● What the task asks: Your answer should be the lines below from the one holding "A JavaScript number" through the one holding "PosInfinity => true", copied exactly and with nothing else.

--- Material supplied Enclosed Below ---

(** * The research API server: sessions, live channel and request boundary

    A shallow embedding of [src/api/server.ts], [src/output-manager.ts] and
    [src/types/api.ts].  The server is an event-driven program: every
    callback of the source (route handler, socket listener, progress and
    output callback, promise continuation) is a function on [ServerState],
    and everything the server does to the outside world is appended to an
    effect log. *)

From Stdlib Require Import QArith Ascii String.
From stdpp Require Import base option list strings gmap.

Local Open Scope stdpp_scope.

#[local] Set Warnings "-clear-no-such-hyp".


(** ** Numbers

    A JavaScript number that came out of [JSON.parse]: a finite double
    (compared here as the rational it denotes) or an infinity
    ([JSON.parse("1e999")]).  [NaN] has no JSON spelling. *)

Inductive number :=
| Finite (q : Q)
| PosInfinity
| NegInfinity.

(** [a <= b] on numbers. *)
Definition num_le (a b : number) : bool :=
  match a, b with
  | NegInfinity, _ => true
  | _, PosInfinity => true
  | Finite x, Finite y => Qle_bool x y
  | _, _ => false
  end.

Definition num_of_Z (z : Z) : number := Finite (inject_Z z).

(** ** [types/api.ts] *)

(** [ResearchProgress], imported from the research engine: the snapshot
    the engine hands to [onProgress]. *)
Record ResearchProgress := {
  currentDepth : number;
  totalDepth : number;
  currentBreadth : number;
  totalBreadth : number;
  currentQuery : option string;
  totalQueries : number;
  completedQueries : number;
}.

Record ModelConfig := {
  name : option string;
  endpoint : option string;
  contextSize : option number;
}.

Inductive Status := pending | in_progress | completed | error_status.

(** [ResearchSession['results']] when it is not [null]. *)
Record Results := {
  learnings : list string;
  visitedUrls : list string;
  report : option string;
}.

Record ResearchSession := {
  id : string;
  status : Status;
  query : string;
  breadth : number;
  depth : number;
  additionalNotes : option string;
  mainPromptNotes : option string;
  progress : option ResearchProgress;
  results : option Results;
  error : option string;
  createdAt : Z;
  updatedAt : Z;
}.

(** [ProgressUpdate] as it goes on the wire.  The TypeScript type gives the
    ['progress'] variant a [ResearchProgress]; what [JSON.stringify] sees
    is the run-time value, which is [null] when a [!] assertion let a
    [null] through, hence the [option]. *)
Inductive ProgressUpdate :=
| progress_update (data : option ResearchProgress)
| completed_update (data : Results)
| error_update (message : string).

(** ** The request body

    What [express.json()] leaves in [req.body], seen through the keys the
    schema reads.  [None] is an absent key ([undefined]). *)

Inductive json :=
| JNull
| JBool (b : bool)
| JNumber (n : number)
| JString (s : string)
| JCompound.   (* an array or an object where a scalar is expected *)

(** [z.string().url()] accepts a string when [new URL(s)] does not throw.
    The URL parser is outside this development; the request carries its
    verdict with the string. *)
Inductive endpoint_value :=
| EndpointString (s : string) (url_parses : bool)
| EndpointOther (j : json).

Record ModelBody := {
  mb_name : option json;
  mb_endpoint : option endpoint_value;
  mb_contextSize : option json;
}.

Inductive model_value :=
| ModelObject (m : ModelBody)
| ModelOther (j : json).

Record RequestBody := {
  rb_query : option json;
  rb_breadth : option json;
  rb_depth : option json;
  rb_additionalNotes : option json;
  rb_mainPromptNotes : option json;
  rb_model : option model_value;
  rb_concurrency : option json;
  rb_followUpQuestions : option json;
}.

(** The output of [startResearchSchema.parse]. *)
Record StartResearchRequest := {
  sr_query : string;
  sr_breadth : option number;
  sr_depth : option number;
  sr_additionalNotes : option string;
  sr_mainPromptNotes : option string;
  sr_model : option ModelConfig;
  sr_concurrency : option number;
  sr_followUpQuestions : option number;
}.

(** ** [startResearchSchema]

    Each checker returns [None] when zod raises an issue for the key and
    [Some v] with the parsed value otherwise; [parse] fails as soon as one
    key fails (zod collects the issues and throws once; only the throw is
    observable here). *)

(** [z.number().min(lo).max(hi)] *)
Definition z_number (lo hi : Z) (j : json) : option number :=
  match j with
  | JNumber n =>
      if num_le (num_of_Z lo) n && num_le n (num_of_Z hi) then Some n else None
  | _ => None
  end.

(** [z.string()] *)
Definition z_string (j : json) : option string :=
  match j with
  | JString s => Some s
  | _ => None
  end.

(** [z.string().min(1, 'Query is required')] *)
Definition z_string_min1 (j : json) : option string :=
  match j with
  | JString s => if (1 <=? String.length s)%nat then Some s else None
  | _ => None
  end.

(** [z.string().url()] *)
Definition z_url (e : endpoint_value) : option string :=
  match e with
  | EndpointString s true => Some s
  | _ => None
  end.

(** [schema.optional()]: an absent key passes as [undefined]. *)
Definition z_optional {A B} (schema : A → option B) (field : option A)
  : option (option B) :=
  match field with
  | None => Some None
  | Some j => Some <$> schema j
  end.

(** [schema] without [.optional()]: an absent key is an issue. *)
Definition z_required {A B} (schema : A → option B) (field : option A)
  : option B :=
  field ≫= schema.

Definition z_model (m : model_value) : option ModelConfig :=
  match m with
  | ModelObject mb =>
      n ← z_optional z_string (mb_name mb);
      e ← z_optional z_url (mb_endpoint mb);
      c ← z_optional (z_number 1000 1000000) (mb_contextSize mb);
      Some {| name := n; endpoint := e; contextSize := c |}
  | ModelOther _ => None
  end.

Definition startResearchSchema_parse (body : RequestBody)
  : option StartResearchRequest :=
  q ← z_required z_string_min1 (rb_query body);
  b ← z_optional (z_number 1 10) (rb_breadth body);
  d ← z_optional (z_number 1 5) (rb_depth body);
  an ← z_optional z_string (rb_additionalNotes body);
  mn ← z_optional z_string (rb_mainPromptNotes body);
  m ← z_optional z_model (rb_model body);
  c ← z_optional (z_number 1 10) (rb_concurrency body);
  f ← z_optional (z_number 1 10) (rb_followUpQuestions body);
  Some {| sr_query := q; sr_breadth := b; sr_depth := d;
          sr_additionalNotes := an; sr_mainPromptNotes := mn;
          sr_model := m; sr_concurrency := c; sr_followUpQuestions := f |}.

(** ** Server state *)

(** What [deepResearch] resolves with. *)
Record ResearchOutput := {
  out_learnings : list string;
  out_visitedUrls : list string;
}.

(** Where the chain [deepResearch(..).then(..).catch(..)] of one request
    stands.  A promise settles once, so each continuation runs at most
    once: [.then] starts when the research resolves and waits for
    [writeFinalReport]; [.catch] runs when either of the two rejects. *)
Inductive Phase :=
| researching
| reporting (out : ResearchOutput)
| settled.

(** One activation of the [POST /api/research] handler: the variables its
    callbacks close over.  [session] is the object itself; the registry
    and the callbacks share it by reference, which is why the registry
    below stores an index into [tasks] and not a copy. *)
Record Task := {
  session : ResearchSession;
  sessionId : string;
  enhancedQuery : string;
  model : option ModelConfig;
  phase : Phase;
}.

(** The argument of [deepResearch]. [onProgress] is always
    [progress => output.updateProgress(progress)] of the task and is left
    out. *)
Record DeepResearchParams := {
  dr_query : string;
  dr_breadth : number;
  dr_depth : number;
  dr_model : option ModelConfig;
  dr_concurrency : option number;
  dr_followUpQuestions : option number;
}.

(** The argument of [writeFinalReport]. *)
Record ReportParams := {
  rp_prompt : string;
  rp_learnings : list string;
  rp_visitedUrls : list string;
  rp_model : option ModelConfig;
}.

Inductive response_body :=
| error_body (error : string)
    (* { error } *)
| internal_error_body (with_message : bool)
    (* { error: 'Internal server error', message }, message only in development *)
| started_body (sessionId : string) (status : Status)
| status_body (sessionId : string) (status : Status)
    (progress : option ResearchProgress) (results : option Results)
    (error : option string)
| no_route_body
    (* the page Express answers with when no route matches *).

(** Everything the server does to the outside world, in program order.
    [ws_send ws update] is the call [ws.send(JSON.stringify(update))]; it
    is taken to return normally, whatever the state of the socket. *)
Inductive effect :=
| ws_send (ws : nat) (update : ProgressUpdate)
| ws_close (ws : nat) (code : nat) (reason : string)
| http_respond (code : nat) (body : response_body)
| call_deepResearch (task : nat) (params : DeepResearchParams)
| call_writeFinalReport (task : nat) (params : ReportParams)
| console_error
| terminal_output.

(** [process.env] *)
Record Env := {
  API_KEY : option string;
  NODE_ENV : option string;
}.

(** [sessions] and [progressSubscribers] are the two module-level maps.
    A [Set<WebSocket>] is kept as the list of its members in insertion
    order, which is the order [forEach] visits them in.  A socket is the
    index at which the connection was accepted; [sockets] records, for
    each, the session id its ['close'] listener was registered with.
    [clock] is what [new Date()] reads. *)
Record ServerState := {
  sessions : gmap string nat;
  tasks : list Task;
  progressSubscribers : gmap string (list nat);
  sockets : list (option string);
  clock : Z;
  effects : list effect;
}.

Definition initial_state : ServerState :=
  {| sessions := ∅; tasks := []; progressSubscribers := ∅;
     sockets := []; clock := 0; effects := [] |}.

Definition set_sessions (m : gmap string nat) (st : ServerState) :=
  {| sessions := m; tasks := tasks st;
     progressSubscribers := progressSubscribers st;
     sockets := sockets st; clock := clock st; effects := effects st |}.

Definition set_tasks (l : list Task) (st : ServerState) :=
  {| sessions := sessions st; tasks := l;
     progressSubscribers := progressSubscribers st;
     sockets := sockets st; clock := clock st; effects := effects st |}.

Definition set_progressSubscribers (m : gmap string (list nat))
    (st : ServerState) :=
  {| sessions := sessions st; tasks := tasks st;
     progressSubscribers := m;
     sockets := sockets st; clock := clock st; effects := effects st |}.

Definition set_sockets (l : list (option string)) (st : ServerState) :=
  {| sessions := sessions st; tasks := tasks st;
     progressSubscribers := progressSubscribers st;
     sockets := l; clock := clock st; effects := effects st |}.

Definition set_clock (t : Z) (st : ServerState) :=
  {| sessions := sessions st; tasks := tasks st;
     progressSubscribers := progressSubscribers st;
     sockets := sockets st; clock := t; effects := effects st |}.

Definition emit_all (es : list effect) (st : ServerState) :=
  {| sessions := sessions st; tasks := tasks st;
     progressSubscribers := progressSubscribers st;
     sockets := sockets st; clock := clock st; effects := effects st ++ es |}.

Definition emit (e : effect) : ServerState → ServerState := emit_all [e].

(** In-place updates of a task's session object and of its phase. *)
Definition with_session (f : ResearchSession → ResearchSession) (t : Task) :=
  {| session := f (session t); sessionId := sessionId t;
     enhancedQuery := enhancedQuery t; model := model t; phase := phase t |}.

Definition with_phase (p : Phase) (t : Task) :=
  {| session := session t; sessionId := sessionId t;
     enhancedQuery := enhancedQuery t; model := model t; phase := p |}.

Definition update_task (r : nat) (f : Task → Task) (st : ServerState) :=
  set_tasks (alter f r (tasks st)) st.

(** ** JavaScript odds and ends *)

(** Truthiness of a [string | undefined | null]. *)
Definition truthy (o : option string) : bool :=
  match o with
  | Some s => bool_decide (s ≠ "")
  | None => false
  end.

Definition LF : string := String "010" EmptyString.

(** [Set.prototype.add] and [Set.prototype.delete]. *)
Definition Set_add (x : nat) (s : list nat) : list nat :=
  if decide (x ∈ s) then s else s ++ [x].

Definition Set_delete (x : nat) (s : list nat) : list nat :=
  filter (λ y, y ≠ x) s.

(** ** Authentication *)

(** [authenticateWs] *)
Definition authenticateWs (env : Env) (apiKey : option string) : bool :=
  truthy (API_KEY env) && truthy apiKey && bool_decide (apiKey = API_KEY env).

(** [authenticate], mounted on [/api]: [None] is [next()], otherwise the
    response it ends the request with. *)
Definition authenticate (env : Env) (apiKey : option string)
  : option (list effect) :=
  if negb (truthy (API_KEY env)) then
    Some [console_error;
          http_respond 500 (error_body "Server configuration error")]
  else if negb (truthy apiKey) || bool_decide (apiKey ≠ API_KEY env) then
    Some [http_respond 401 (error_body "Invalid API key")]
  else None.

(** [errorHandler] *)
Definition errorHandler (env : Env) (st : ServerState) : ServerState :=
  emit_all
    [console_error;
     http_respond 500
       (internal_error_body (bool_decide (NODE_ENV env = Some "development")))]
    st.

--- End of Enclosed Material supplied ---

● Written solution:
    A JavaScript number that came out of [JSON.parse]: a finite double
    (compared here as the rational it denotes) or an infinity
    ([JSON.parse("1e999")]).  [NaN] has no JSON spelling. *)

Inductive number :=
| Finite (q : Q)
| PosInfinity
| NegInfinity.

(** [a <= b] on numbers. *)
Definition num_le (a b : number) : bool :=
  match a, b with
  | NegInfinity, _ => true
  | _, PosInfinity => true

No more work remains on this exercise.